Money, wrote the French sociologist Marcel Mauss, is a social fact, best understood as an evolving social institution. In the heteronomous world of the Middle Ages, a plurality of private and public currencies circulated in commerce. It was not until the centuries since the 1648 Peace of Westphalia did state-issued currencies dominate. Today, the world is on the verge of another major transformation in money. In his renowned 1976 work The Denationalization of Money, Nobel Economics laureate Friedrich Hayek espoused free competition in the supply of money. The digital revolution since then has made Hayek’s vision a reality. From Bitcoin, the digital wallets of WeChat and Alipay, Facebook’s Diem, to the foray into central bank digital currencies (CBDCs) by governments around the world, a Darwinian struggle for currency supremacy is upon us.

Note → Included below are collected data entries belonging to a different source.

Lemma accepted_for_true (c : CommitCertificate) (v : Validator) :
  accepted_for c v = true ↔ ∃ s, s ∈ cc_signatures c ∧ verify_commit_signature c s v = Ok (val_voting_power v).
Proof.
  unfold accepted_for. rewrite existsb_exists. split; intros (s & Hs & Hv); exists s;
    (split; [by apply list_elem_of_In|]).
  - destruct (verify_commit_signature c s v) as [n| |] eqn:E; [|done..].
    by apply verify_commit_signature_Ok in E as H; destruct H as [-> _].
  - by rewrite Hv.
Qed.

(** C17: conflicting certificates convict.  If two certificates of one height and
    round name different values, and each has signatures accepted for more than
    two thirds of the voting power, then validators with more than a third of the
    power can be shown to have signed twice: each has two signatures, one from
    each certificate, that verify under its key over two different precommits. *)
Theorem conflicting_certificates_convict (vs : ValidatorSet) (c1 c2 : CommitCertificate) :
  Forall (λ v, 0 ≤ val_voting_power v) (vs_validators vs) → power (vs_validators vs) < 2^64 →
  cc_height c1 = cc_height c2 → cc_round c1 = cc_round c2 → cc_value_id c1 ≠ cc_value_id c2 →
  2 * total_voting_power vs < 3 * power (signers vs c1) →
  2 * total_voting_power vs < 3 * power (signers vs c2) →
  total_voting_power vs < 3 * power (convicted vs c1 c2) ∧
  ∀ v, v ∈ convicted vs c1 c2 → v ∈ vs_validators vs ∧
    ∃ s1 s2 b1 b2, s1 ∈ cc_signatures c1 ∧ s2 ∈ cc_signatures c2 ∧ b1 ≠ b2 ∧
      Vote_to_bytes (E := string)
        (new_precommit (cc_height c1) (cc_round c1) (NVVal (cc_value_id c1)) (val_address v)) = Ok b1 ∧
      Vote_to_bytes (E := string)
        (new_precommit (cc_height c1) (cc_round c1) (NVVal (cc_value_id c2)) (val_address v)) = Ok b2 ∧
      ed25519_verify (val_public_key v) b1 s1.2 = true ∧ ed25519_verify (val_public_key v) b2 s2.2 = true.
Proof using LV.
  intros Hnn Hb Hh Hr Hid Hq1 Hq2. rewrite total_voting_power_sum in * by done. split.
  { pose proof (power_intersection (accepted_for c1) (accepted_for c2) (vs_validators vs) Hnn).
    unfold signers, convicted in *. lia. }
  intros v Hv. unfold convicted in Hv. apply list_elem_of_In, filter_In in Hv as [Hin Hacc].
  apply andb_true_iff in Hacc as [Ha1 Ha2]. split; [by apply list_elem_of_In|].
  apply accepted_for_true in Ha1 as (s1 & Hs1 & Hv1), Ha2 as (s2 & Hs2 & Hv2).
  apply verify_commit_signature_Ok in Hv1 as (_ & b1 & Hb1 & Hv1), Hv2 as (_ & b2 & Hb2 & Hv2).
  rewrite <-Hh, <-Hr in Hb2. exists s1, s2, b1, b2. split_and!; try done. intros ->.
  pose proof (Vote_to_bytes_inj _ _ _ Hb1 Hb2) as [=]. done.
Qed.
End vote_theorems.

(** ** Concrete inputs *)

(** A wire format for votes, field by field. *)
Definition demo_vote_prost : ProstMessage MsgVote := {|
  encode_to_vec p := pvo_vote_type p :: pvo_height p :: pvo_round p ::
    match pvo_value p with None => 0 | Some _ => 1 end :: default 0 (pvo_value p) ::
    match pvo_validator_address p with None => [0] | Some a => 1 :: a end;
  prost_decode b := match b with
    | t :: h :: r :: f :: id :: g :: a =>
      Some (mkPVote t h r (if f =? 1 then Some id else None) (if g =? 1 then Some a else None))
    | _ => None
    end |}.
Lemma demo_vote_prost_laws : ProstLaws MsgVote demo_vote_prost.
Proof. constructor. by intros [t h r [] []]. Qed.

(** Signatures of 64 bytes, the key before the message. *)
Definition demo_signature (key msg : bytes) : Signature := take 64 (key ++ msg ++ zeros 64).
Definition short_crypto : Crypto := {|
  keccak256 m := take 32 (m ++ zeros 32); sha256 _ := zeros 32; default_hasher _ := 0;
  ed25519_sign := demo_signature; ed25519_public k := k;
  ed25519_verify pk m s := bool_decide (s = demo_signature pk m);
  hash32_concat _ _ := zeros 32; merkle_hasher _ _ := zeros 32; tree_hash_bytes48 _ := zeros 32;
  beacon_header_tree_hash _ _ _ _ _ := zeros 32; requests_hash _ := zeros 32 |}.
Lemma short_crypto_laws : CryptoLaws short_crypto.
Proof. constructor. intros sk msg. by apply bool_decide_eq_true. Qed.

(** Four validators of one power; all precommit to value 5, three of them to
    value 6 as well. *)
Definition demo_validator (k : Z) : Validator := mkValidator (replicate 20 k) [k] 10.
Definition demo_validators : ValidatorSet := mkValidatorSet (demo_validator <$> [1; 2; 3; 4]).
Definition demo_commit_signature (id k : Z) : Address * Signature :=
  (replicate 20 k, demo_signature [k] ([1; 7; 0; 1; id; 1] ++ replicate 20 k)).
Definition demo_conflict (id : Z) (ks : list Z) : CommitCertificate :=
  mkCertificate 7 (RSome 0) id (demo_commit_signature id <$> ks).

To make sense of the impending age of currency competition, it is useful to adopt political economist Benjamin Cohen’s monetary geography, as outlined in his 1998 opus The Geography of Money. At one end of the spectrum is the state-centric Westphalian model with governments retaining their monetary sovereignty, albeit with far-reaching competition and hierarchy among national currencies. The other extreme is a market-driven world of denationalized money advocated by Hayek. Somewhere in between is the co-existence of, and even partnership between, public and private monies and payment systems. Digitization has accelerated developments across the entire spectrum.
First, technology is set to create fiercer competition among national currencies. To be sure, the inter-penetration of national monetary spaces occurred long before the digital age, as exemplified by “dollarization” in countries with unstable domestic currencies, or within the old Soviet ruble zone and the yen bloc in Asia Pacific. But technological advancement will only make cross-border currency usage easier, with a larger number of monies facing domestic competition from more currencies that originate abroad. Furthermore, CBDCs have the potential to create new monetary systems for countries to form economic alliances and avoid sanctions, a risk exemplified by US financial sanctions in response to the Russian invasion of Ukraine.
It is therefore not a surprise that governments around the world are advancing considerations for CBDCs to preserve their monetary sovereignty and technological competitiveness. According to a survey by the Bank for International Settlements (BIS), the vast majority of central banks – 86 percent – are exploring CBDCs. As a national currency that dominates in the digital sphere would create enormous geopolitical power, JPMorgan Chase calls digital currency an exercise in “geopolitical risk management”.
China is a frontrunner in CBDC. The People’s Bank of China (PBoC) began experimentation with its CBDC, now called the e-CNY, as early as 2014. With its convenience, efficiency and low cost, the e-CNY can increase the use of the renminbi in China’s sphere of influence along the Belt and Road countries. In response, there are increasing calls in the US for a digital dollar to maintain its status as the world’s reserve currency. With a new payment architecture, the argument goes, a US CBDC would enshrine longstanding US values such as economic stability, technological innovation, liberty, and free enterprise into the digital age. Partly motivated by geopolitical competition, the European Central Bank (ECB) is also launching the digital euro project.